TASK STATEMENT: Whenever a line of the listing contains the string "rewrite", return that line.
________________________
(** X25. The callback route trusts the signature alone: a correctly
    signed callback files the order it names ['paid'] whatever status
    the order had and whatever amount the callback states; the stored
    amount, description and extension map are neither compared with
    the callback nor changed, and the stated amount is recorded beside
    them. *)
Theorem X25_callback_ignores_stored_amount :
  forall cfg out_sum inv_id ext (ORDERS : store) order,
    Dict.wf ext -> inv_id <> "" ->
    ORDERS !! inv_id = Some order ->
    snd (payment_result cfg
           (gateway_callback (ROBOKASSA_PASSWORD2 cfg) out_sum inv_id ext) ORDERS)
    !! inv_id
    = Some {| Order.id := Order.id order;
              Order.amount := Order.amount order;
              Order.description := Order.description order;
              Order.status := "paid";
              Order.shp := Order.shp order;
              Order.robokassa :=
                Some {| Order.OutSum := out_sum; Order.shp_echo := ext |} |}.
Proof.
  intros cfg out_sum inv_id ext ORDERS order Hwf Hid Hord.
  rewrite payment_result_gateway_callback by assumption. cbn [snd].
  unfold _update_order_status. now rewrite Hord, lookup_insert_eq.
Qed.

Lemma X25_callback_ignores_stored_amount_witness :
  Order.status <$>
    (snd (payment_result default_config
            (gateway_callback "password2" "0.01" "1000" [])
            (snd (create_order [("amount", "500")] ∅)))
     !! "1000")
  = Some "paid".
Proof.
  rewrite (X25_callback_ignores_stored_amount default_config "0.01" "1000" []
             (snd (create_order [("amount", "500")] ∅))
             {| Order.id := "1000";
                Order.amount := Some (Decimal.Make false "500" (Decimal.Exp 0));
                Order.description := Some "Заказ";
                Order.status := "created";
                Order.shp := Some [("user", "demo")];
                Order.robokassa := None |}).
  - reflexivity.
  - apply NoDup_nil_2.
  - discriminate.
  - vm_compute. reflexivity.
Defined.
________________________
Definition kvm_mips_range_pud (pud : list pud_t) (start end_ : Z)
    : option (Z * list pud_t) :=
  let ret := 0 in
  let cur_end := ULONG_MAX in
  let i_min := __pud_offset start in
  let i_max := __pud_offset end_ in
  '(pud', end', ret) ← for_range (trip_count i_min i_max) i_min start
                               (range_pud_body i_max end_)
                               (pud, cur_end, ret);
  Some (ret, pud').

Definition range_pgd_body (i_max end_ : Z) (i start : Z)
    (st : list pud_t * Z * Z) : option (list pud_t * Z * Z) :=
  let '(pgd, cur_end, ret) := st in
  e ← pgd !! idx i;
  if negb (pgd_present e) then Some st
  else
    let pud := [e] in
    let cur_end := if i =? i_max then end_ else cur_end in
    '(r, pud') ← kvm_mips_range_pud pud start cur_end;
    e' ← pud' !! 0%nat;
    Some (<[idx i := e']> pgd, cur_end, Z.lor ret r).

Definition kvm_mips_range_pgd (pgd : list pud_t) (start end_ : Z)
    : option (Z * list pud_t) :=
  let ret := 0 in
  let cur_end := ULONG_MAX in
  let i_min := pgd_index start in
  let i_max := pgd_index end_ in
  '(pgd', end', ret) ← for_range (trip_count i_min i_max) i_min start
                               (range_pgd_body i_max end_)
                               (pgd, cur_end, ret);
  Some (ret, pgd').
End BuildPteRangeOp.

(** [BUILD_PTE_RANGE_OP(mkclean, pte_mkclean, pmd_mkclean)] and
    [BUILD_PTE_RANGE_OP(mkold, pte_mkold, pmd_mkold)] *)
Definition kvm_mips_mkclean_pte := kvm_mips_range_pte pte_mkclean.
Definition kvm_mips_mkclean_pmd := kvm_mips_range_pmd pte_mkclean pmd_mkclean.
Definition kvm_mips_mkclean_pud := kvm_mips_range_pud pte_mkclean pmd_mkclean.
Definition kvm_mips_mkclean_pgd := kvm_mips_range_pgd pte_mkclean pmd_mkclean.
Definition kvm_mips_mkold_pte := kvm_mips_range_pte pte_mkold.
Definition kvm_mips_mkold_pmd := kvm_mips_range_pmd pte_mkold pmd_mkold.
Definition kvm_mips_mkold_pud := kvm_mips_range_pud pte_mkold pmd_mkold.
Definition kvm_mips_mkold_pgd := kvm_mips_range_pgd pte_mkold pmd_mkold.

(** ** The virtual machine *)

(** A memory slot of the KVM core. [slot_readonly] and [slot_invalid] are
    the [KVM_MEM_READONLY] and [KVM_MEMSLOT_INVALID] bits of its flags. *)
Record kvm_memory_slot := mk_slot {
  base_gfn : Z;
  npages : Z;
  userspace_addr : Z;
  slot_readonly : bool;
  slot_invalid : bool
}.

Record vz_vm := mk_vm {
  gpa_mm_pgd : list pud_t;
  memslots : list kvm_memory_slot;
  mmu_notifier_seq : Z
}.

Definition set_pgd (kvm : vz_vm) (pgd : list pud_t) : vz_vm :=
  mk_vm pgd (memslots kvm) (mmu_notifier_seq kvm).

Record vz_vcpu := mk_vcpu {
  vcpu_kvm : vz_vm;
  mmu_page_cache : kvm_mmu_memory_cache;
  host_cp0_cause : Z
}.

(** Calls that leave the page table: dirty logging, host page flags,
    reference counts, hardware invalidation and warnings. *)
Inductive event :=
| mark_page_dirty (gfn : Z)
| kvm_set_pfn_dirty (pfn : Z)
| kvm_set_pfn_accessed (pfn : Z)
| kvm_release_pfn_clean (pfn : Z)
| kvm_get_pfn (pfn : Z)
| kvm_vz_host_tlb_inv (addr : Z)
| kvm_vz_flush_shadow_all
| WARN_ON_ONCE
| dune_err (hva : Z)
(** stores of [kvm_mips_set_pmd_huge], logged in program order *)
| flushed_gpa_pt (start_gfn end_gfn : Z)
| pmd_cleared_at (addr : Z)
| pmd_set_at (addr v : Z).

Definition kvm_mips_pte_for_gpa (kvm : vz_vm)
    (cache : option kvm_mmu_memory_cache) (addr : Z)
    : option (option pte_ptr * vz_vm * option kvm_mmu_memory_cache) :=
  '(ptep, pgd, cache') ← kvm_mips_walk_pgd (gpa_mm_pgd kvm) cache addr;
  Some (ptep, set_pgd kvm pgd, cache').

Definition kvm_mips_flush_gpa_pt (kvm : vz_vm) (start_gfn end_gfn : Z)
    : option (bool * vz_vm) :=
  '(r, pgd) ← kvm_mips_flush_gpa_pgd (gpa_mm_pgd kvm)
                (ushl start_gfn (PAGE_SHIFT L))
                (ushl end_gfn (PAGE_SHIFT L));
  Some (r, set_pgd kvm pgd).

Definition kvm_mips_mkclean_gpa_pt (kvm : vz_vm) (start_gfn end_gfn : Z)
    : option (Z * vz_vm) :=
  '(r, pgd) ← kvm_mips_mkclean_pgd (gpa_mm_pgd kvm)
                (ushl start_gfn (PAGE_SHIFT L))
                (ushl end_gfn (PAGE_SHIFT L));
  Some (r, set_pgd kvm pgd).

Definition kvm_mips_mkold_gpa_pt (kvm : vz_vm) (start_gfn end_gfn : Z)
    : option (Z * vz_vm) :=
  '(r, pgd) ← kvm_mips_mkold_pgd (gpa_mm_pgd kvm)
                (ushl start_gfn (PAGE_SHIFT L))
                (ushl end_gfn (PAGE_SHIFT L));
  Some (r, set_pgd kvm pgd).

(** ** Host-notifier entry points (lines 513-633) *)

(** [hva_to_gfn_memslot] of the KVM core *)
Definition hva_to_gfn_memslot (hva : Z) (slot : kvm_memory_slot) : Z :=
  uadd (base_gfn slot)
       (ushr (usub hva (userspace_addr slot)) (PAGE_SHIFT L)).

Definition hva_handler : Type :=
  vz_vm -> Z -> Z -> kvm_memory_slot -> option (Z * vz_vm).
________________________
TASK ANSWER:
  rewrite payment_result_gateway_callback by assumption. cbn [snd].
  unfold _update_order_status. now rewrite Hord, lookup_insert_eq.
  rewrite (X25_callback_ignores_stored_amount default_config "0.01" "1000" []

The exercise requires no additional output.